» Brief
Start at the line below containing "eapply Forall2_impl; [apply" and stop at the line containing "earlier export, changes". Repeat every line of that stretch exactly, and nothing outside it.

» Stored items
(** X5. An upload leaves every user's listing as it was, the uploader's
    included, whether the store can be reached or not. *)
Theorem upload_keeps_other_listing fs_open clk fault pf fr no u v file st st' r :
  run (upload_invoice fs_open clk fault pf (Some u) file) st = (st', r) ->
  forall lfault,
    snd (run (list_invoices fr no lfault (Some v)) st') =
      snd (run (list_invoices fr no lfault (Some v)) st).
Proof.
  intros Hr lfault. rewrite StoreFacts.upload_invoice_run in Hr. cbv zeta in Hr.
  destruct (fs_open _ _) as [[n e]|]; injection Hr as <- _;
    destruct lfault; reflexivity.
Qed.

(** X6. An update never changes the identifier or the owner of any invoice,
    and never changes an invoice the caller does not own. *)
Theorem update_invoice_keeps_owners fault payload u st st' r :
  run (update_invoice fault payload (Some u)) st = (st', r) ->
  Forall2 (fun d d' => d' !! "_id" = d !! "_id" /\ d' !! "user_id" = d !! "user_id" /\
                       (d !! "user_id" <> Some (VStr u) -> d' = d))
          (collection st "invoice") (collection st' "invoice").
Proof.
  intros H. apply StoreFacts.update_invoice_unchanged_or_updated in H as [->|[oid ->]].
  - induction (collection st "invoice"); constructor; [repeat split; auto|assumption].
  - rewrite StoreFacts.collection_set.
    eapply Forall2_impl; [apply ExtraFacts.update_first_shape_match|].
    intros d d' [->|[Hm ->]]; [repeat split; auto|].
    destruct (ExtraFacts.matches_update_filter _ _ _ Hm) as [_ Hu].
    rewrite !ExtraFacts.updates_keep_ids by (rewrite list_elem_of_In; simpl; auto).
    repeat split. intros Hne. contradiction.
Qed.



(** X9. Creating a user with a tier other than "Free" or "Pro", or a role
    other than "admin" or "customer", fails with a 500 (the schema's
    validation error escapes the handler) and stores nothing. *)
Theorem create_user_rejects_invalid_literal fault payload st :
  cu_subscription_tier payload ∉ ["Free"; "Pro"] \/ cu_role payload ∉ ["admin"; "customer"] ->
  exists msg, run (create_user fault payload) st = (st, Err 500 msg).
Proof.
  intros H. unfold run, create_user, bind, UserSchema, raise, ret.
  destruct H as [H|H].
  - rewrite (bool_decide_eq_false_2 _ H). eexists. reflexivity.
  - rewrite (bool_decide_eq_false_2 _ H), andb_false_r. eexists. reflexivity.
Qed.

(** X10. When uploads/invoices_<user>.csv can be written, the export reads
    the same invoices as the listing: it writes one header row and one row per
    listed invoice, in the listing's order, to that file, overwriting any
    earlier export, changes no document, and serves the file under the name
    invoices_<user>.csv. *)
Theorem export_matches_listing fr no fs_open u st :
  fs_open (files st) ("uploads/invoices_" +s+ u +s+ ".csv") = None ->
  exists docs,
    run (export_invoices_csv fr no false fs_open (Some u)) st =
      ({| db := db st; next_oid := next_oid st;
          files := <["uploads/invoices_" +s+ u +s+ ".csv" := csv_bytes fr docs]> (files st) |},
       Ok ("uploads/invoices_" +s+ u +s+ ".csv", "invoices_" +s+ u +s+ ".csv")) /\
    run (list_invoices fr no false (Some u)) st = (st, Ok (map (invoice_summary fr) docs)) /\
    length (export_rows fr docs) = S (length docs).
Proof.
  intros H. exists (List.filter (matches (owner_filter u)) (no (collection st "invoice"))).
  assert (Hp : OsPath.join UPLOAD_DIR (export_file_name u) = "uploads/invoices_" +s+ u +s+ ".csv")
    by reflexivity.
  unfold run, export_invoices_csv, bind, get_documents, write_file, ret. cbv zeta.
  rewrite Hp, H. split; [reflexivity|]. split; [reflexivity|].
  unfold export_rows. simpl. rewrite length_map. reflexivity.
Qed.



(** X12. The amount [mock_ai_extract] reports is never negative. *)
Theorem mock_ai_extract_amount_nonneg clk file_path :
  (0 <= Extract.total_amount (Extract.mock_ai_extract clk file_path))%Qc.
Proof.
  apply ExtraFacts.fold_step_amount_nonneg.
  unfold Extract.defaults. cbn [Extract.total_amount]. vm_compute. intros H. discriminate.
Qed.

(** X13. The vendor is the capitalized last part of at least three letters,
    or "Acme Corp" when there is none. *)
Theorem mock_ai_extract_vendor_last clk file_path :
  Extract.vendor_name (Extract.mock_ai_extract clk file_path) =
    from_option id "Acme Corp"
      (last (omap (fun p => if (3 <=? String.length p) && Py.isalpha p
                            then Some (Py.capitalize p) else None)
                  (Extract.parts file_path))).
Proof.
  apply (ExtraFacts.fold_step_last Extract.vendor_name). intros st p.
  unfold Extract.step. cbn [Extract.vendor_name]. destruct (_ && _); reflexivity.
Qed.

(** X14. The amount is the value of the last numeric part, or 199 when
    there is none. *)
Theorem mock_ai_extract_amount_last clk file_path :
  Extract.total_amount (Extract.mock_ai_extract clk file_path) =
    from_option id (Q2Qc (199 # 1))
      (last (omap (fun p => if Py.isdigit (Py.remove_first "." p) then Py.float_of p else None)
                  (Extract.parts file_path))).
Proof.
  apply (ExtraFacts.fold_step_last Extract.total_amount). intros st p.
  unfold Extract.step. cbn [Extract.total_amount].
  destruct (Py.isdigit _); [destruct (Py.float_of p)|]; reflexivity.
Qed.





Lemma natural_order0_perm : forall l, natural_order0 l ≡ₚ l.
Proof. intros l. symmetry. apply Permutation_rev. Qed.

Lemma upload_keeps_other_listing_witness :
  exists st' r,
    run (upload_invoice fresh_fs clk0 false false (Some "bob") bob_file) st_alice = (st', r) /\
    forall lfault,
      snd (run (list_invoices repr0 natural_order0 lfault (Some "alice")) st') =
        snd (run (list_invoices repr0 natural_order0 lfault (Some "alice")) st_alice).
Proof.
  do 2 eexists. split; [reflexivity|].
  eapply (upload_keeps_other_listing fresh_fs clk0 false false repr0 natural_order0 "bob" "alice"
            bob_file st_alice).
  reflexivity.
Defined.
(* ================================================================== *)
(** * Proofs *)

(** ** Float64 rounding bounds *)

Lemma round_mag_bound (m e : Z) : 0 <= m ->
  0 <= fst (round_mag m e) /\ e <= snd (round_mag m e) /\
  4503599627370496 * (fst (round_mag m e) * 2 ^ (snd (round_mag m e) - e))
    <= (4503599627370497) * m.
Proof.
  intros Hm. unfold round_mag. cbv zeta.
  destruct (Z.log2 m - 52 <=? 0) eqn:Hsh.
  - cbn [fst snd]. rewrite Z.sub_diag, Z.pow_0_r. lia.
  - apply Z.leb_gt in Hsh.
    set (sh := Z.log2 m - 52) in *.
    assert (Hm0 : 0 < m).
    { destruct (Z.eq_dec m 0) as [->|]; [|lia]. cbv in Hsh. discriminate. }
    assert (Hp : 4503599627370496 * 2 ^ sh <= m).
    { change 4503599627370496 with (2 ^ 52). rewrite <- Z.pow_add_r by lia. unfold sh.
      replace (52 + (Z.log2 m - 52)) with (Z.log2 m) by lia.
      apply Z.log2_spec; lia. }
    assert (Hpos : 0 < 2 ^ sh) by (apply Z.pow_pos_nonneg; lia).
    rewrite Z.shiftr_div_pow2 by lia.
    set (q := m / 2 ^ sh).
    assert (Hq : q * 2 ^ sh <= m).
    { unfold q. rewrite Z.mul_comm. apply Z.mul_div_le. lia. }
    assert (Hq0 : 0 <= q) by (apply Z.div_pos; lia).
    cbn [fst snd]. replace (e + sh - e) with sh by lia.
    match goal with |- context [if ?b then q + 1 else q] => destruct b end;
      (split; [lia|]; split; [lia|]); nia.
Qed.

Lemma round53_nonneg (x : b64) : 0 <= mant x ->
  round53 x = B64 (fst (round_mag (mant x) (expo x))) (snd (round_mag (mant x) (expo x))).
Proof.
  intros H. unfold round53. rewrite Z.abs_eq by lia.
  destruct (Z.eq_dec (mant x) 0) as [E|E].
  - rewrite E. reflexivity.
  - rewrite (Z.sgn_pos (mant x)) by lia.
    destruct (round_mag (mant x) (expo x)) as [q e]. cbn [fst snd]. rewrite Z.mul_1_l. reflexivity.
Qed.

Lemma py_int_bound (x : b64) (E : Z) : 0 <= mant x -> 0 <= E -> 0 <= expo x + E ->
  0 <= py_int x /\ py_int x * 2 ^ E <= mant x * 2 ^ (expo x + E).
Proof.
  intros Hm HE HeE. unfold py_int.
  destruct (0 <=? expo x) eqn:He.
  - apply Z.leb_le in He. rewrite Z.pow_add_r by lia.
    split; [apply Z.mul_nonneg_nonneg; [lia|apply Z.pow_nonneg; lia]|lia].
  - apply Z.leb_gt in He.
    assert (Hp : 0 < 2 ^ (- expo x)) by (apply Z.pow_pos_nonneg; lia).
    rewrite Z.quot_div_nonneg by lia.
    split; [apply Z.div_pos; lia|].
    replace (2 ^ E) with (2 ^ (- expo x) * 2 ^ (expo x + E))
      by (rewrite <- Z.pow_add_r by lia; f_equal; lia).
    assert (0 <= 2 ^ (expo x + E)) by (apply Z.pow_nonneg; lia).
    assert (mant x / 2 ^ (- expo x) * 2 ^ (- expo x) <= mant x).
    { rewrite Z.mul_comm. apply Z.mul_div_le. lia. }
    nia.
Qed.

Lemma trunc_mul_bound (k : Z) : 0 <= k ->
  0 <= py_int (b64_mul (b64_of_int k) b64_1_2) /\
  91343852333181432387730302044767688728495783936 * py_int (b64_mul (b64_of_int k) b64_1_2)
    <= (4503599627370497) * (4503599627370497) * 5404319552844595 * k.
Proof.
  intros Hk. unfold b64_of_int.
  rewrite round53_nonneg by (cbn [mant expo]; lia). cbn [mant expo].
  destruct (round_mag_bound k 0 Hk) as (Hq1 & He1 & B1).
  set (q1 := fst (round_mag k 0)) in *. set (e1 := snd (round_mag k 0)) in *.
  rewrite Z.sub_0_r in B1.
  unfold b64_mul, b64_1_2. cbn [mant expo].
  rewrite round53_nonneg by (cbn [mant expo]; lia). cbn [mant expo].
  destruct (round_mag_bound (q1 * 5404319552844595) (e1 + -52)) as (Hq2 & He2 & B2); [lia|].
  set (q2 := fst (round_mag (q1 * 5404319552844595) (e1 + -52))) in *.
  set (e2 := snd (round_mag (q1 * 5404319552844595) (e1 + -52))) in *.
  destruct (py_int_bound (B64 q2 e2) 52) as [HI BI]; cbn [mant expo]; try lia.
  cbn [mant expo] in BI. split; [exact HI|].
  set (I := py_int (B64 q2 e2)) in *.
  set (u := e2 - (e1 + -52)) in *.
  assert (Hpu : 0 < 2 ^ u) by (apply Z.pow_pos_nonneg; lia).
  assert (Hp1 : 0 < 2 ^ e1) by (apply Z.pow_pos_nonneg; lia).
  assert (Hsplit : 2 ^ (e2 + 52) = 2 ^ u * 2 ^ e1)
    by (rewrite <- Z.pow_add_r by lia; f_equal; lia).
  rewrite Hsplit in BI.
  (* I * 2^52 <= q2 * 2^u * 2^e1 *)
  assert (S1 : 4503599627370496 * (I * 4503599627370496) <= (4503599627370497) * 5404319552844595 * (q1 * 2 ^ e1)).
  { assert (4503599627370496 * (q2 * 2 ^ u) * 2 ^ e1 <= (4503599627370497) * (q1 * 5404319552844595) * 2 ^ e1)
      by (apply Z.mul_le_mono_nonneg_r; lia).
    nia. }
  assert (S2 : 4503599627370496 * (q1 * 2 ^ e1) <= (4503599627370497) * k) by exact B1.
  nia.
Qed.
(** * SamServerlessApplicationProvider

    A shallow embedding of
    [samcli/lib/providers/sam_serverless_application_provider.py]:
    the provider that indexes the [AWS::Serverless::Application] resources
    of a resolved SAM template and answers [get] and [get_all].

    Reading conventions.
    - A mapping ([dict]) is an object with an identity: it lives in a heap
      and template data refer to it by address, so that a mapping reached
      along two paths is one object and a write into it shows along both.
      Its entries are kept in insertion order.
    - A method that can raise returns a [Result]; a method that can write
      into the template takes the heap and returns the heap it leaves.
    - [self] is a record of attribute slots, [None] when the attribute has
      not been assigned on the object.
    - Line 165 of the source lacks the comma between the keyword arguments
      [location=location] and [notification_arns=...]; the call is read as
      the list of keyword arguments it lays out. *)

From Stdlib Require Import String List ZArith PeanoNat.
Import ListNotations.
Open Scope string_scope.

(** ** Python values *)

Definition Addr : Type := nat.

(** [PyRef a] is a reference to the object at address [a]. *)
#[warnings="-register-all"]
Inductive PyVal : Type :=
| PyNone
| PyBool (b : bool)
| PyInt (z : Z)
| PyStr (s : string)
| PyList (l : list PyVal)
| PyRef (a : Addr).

» Finished task
    eapply Forall2_impl; [apply ExtraFacts.update_first_shape_match|].
    intros d d' [->|[Hm ->]]; [repeat split; auto|].
    destruct (ExtraFacts.matches_update_filter _ _ _ Hm) as [_ Hu].
    rewrite !ExtraFacts.updates_keep_ids by (rewrite list_elem_of_In; simpl; auto).
    repeat split. intros Hne. contradiction.
Qed.



(** X9. Creating a user with a tier other than "Free" or "Pro", or a role
    other than "admin" or "customer", fails with a 500 (the schema's
    validation error escapes the handler) and stores nothing. *)
Theorem create_user_rejects_invalid_literal fault payload st :
  cu_subscription_tier payload ∉ ["Free"; "Pro"] \/ cu_role payload ∉ ["admin"; "customer"] ->
  exists msg, run (create_user fault payload) st = (st, Err 500 msg).
Proof.
  intros H. unfold run, create_user, bind, UserSchema, raise, ret.
  destruct H as [H|H].
  - rewrite (bool_decide_eq_false_2 _ H). eexists. reflexivity.
  - rewrite (bool_decide_eq_false_2 _ H), andb_false_r. eexists. reflexivity.
Qed.

(** X10. When uploads/invoices_<user>.csv can be written, the export reads
    the same invoices as the listing: it writes one header row and one row per
    listed invoice, in the listing's order, to that file, overwriting any
    earlier export, changes no document, and serves the file under the name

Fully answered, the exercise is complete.